Showing posts with label Antoine Watteau. Show all posts
Showing posts with label Antoine Watteau. Show all posts

Monday, 4 July 2011

Watteau finally success and an ending

Once again the jealousy of a senior threatened Watteau's progress. Watteau showed his master a realistic painting of soldiers on the march, and Audran, who naturally did not want to lose so talented an assistant, advised him not to paint realistic pictures lest he should lose his skill as a decorator. But Watteau, determined to devote himself to original work, was now diplomat enough to avoid a quarrel, and wanting to leave Audran courteously, informed him that he must return to Valenciennes to visit his family.
At Valenciennes the young artist continued his studies of nature and contemporary life, and he painted a series of military pictures illustrating camp-life, marches, and outpost duty. 


Camp fire
But after staying there long enough to justify his visit, he returned to Paris, where he was now getting to be well known.

At this time his great aspiration was to win the Prix de Rome and to visit Italy, and with this object he competed in 1709, the subject set by the Academy being " David granting Abigail Nabal's Pardon." The prize, however, was won by a student named Grison, Watteau being placed second and thus losing his opportunity of visiting Rome.

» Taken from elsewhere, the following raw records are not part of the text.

Lemma ext_tokens_invariant_witness :
  size (xw_tokens (default demo_world (head demo_run))) = 2%nat /\
  tokens_ok (xw_tokens (default demo_world (head demo_run))).
Proof.
  split; [vm_compute; reflexivity|].
  apply (ext_tokens_invariant demo_hash demo_run).
  - exact demo_run_ok.
  - exact demo_run_policies.
  - apply elem_of_cons. left. reflexivity.
Defined.

Section Validation.
Context (hashToken : jsstr -> jsstr) (env : url_env) (URL : jsstr -> option url)
  (decode_json : jsstr -> option json) (decode_bytes : jsstr -> list Z)
  (verifyEs256 : DpopJwk -> jsstr -> list Z -> bool) (sha256_base64url : list Z -> jsstr)
  {C : Type} `{JtiCache C}.
Abbreviation validate :=
  (validateExtensionToken hashToken env URL decode_json decode_bytes verifyEs256 sha256_base64url).

Lemma check_dpop_accepts req method route ath cnfJkt now (cache : C) c :
  snd (check_dpop env URL decode_json decode_bytes verifyEs256 sha256_base64url
         req method route ath cnfJkt now cache) = Ok (inr c) ->
  exists htu token, canonicalHtu URL env route = Ok htu /\ rq_dpop req = Some token /\
    dpop_valid URL decode_json decode_bytes verifyEs256 sha256_base64url
      {| expectedHtm := method; expectedHtu := htu; iatSkewSeconds := None; expectedAth := ath;
         expectedCnfJkt := cnfJkt; expectedNonce := None |} now token c /\
    snd (has_or_record cache now (cl_jkt c) (cl_jti c)) = false.
Proof.
  unfold check_dpop. destruct (canonicalHtu URL env route) as [htu|]; [|done]. intros Hv.
  destruct (verifyDpopProof _ _ _ _ _ _ _ _) as [cache' r] eqn:E. simpl in Hv.
  destruct r as [c'|[]]; simplify_eq. exists htu. apply (f_equal snd) in E. simpl in E.
  apply dpop_verify_accepts in E as [Hc Hj]. destruct (rq_dpop req) as [token|]; [|done].
  exists token. apply check_proof_iff in Hc. done.
Qed.
(* ===== verification/DirectoryProviders.v ===== *)
(** * Directory providers

    The provider clients of src/src/lib/directory-sync/ (azure-ad.ts,
    google-workspace.ts, okta.ts), the error sanitiser (sanitize.ts) and
    fetchProviderUsers of engine.ts.  A client is a program over the requests it
    has sent: the network is a parameter that answers a request given the requests
    sent before it.  A response body has the type the source casts it to; the URL
    parser, the RSA signature and the base64url encoding are parameters. *)

From S2P Require Import Prelude JsString JsNumber JsJson Dpop.
Local Open Scope Z_scope.

(** ** Requests *)

Record http_request := {
  rq_url : jsstr; rq_authorization : option jsstr; rq_body : option jsstr }.

(** What [fetch] and the reading of the body give: a rejected promise, an error
    status with its text, or a body with the value of the Link header. *)
Inductive http_reply (B : Type) :=
| HttpReject (message : jsstr)
| HttpStatus (status : Z) (text : option jsstr)
| HttpJson (body : B) (link : option jsstr).
Arguments HttpReject {B}. Arguments HttpStatus {B}. Arguments HttpJson {B}.

Definition network (B : Type) : Type := list http_request -> http_request -> http_reply B.

(** A program that sends requests; a thrown Error is its message. *)
Definition io (A : Type) : Type := st (list http_request) jsstr A.

Definition DIRECTORY_SYNC_MAX_PAGES : nat := 1000.
Definition DIRECTORY_SYNC_ERROR_PREVIEW : nat := 200.

(** [fetch(...)], then the test of [res.ok] and [res.json()]. *)
Definition fetch_json {B} (net : network B) (what : jsstr) (rq : http_request) : io (B * option jsstr) :=
  fun log =>
    (log ++ [rq],
     match net log rq with
     | HttpReject message => Throw message
     | HttpStatus status text =>
         Throw (what ++ js " request failed (" ++ js_of_Z status ++ js "): "
                ++ take DIRECTORY_SYNC_ERROR_PREVIEW (default [] text))
     | HttpJson body link => Ok (body, link)
     end).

Still eager to study in Italy, and still hopeful that the Academy might help him to accomplish his desire, Watteau three years later contrived to get two of his military pictures hung in a room through which Academicians were in the habit of passing. Several admired the "vigorous coulouring" and a certain harmony which made them appear the work of an old master," and one Academician, de la Fosse, made inquiries as to the painter. It was then discovered that this young painter, already twenty-nine, was so modest that all he wanted from the Academy was its influence with the King that he might receive a small grant to enable him to study in Italy.
Attracted by his talent and modesty, de la Fosse sought an interview with Watteau which had the most surprising results. With a rare generosity the Academician told the young man that he had no need to seek instruction in Italy, that he undervalued his own ability, and the Academicians believed he was already capable of doing them honour ; in short, he had only to take the proper steps to be accepted a member of their society. The young artist did as he was told, and was immediately received as a member of the French Academy.
In all the long history of the Academy of France only one incident similar to this has been recorded, for Chardin was invited under similar circumstances. That a young artist, without friends or fortune, who had failed to win the Prix de Rome and humbly begged for help in his studies, should spontaneously be elected an Academician, is a miracle in the history of all academies. This event was the turning-point in Watteau's career, and henceforward his fame was assured and he was able to earn his living in comfort.
It was on August 28, 1717, that Watteau was finally admitted to the Academy. All successful candidates are required to deposit a diploma work after their election, and it was for this purpose that Watteau eventually painted his famous masterpiece, " L'Embarquement pour Cythere" which is now in the Louvre.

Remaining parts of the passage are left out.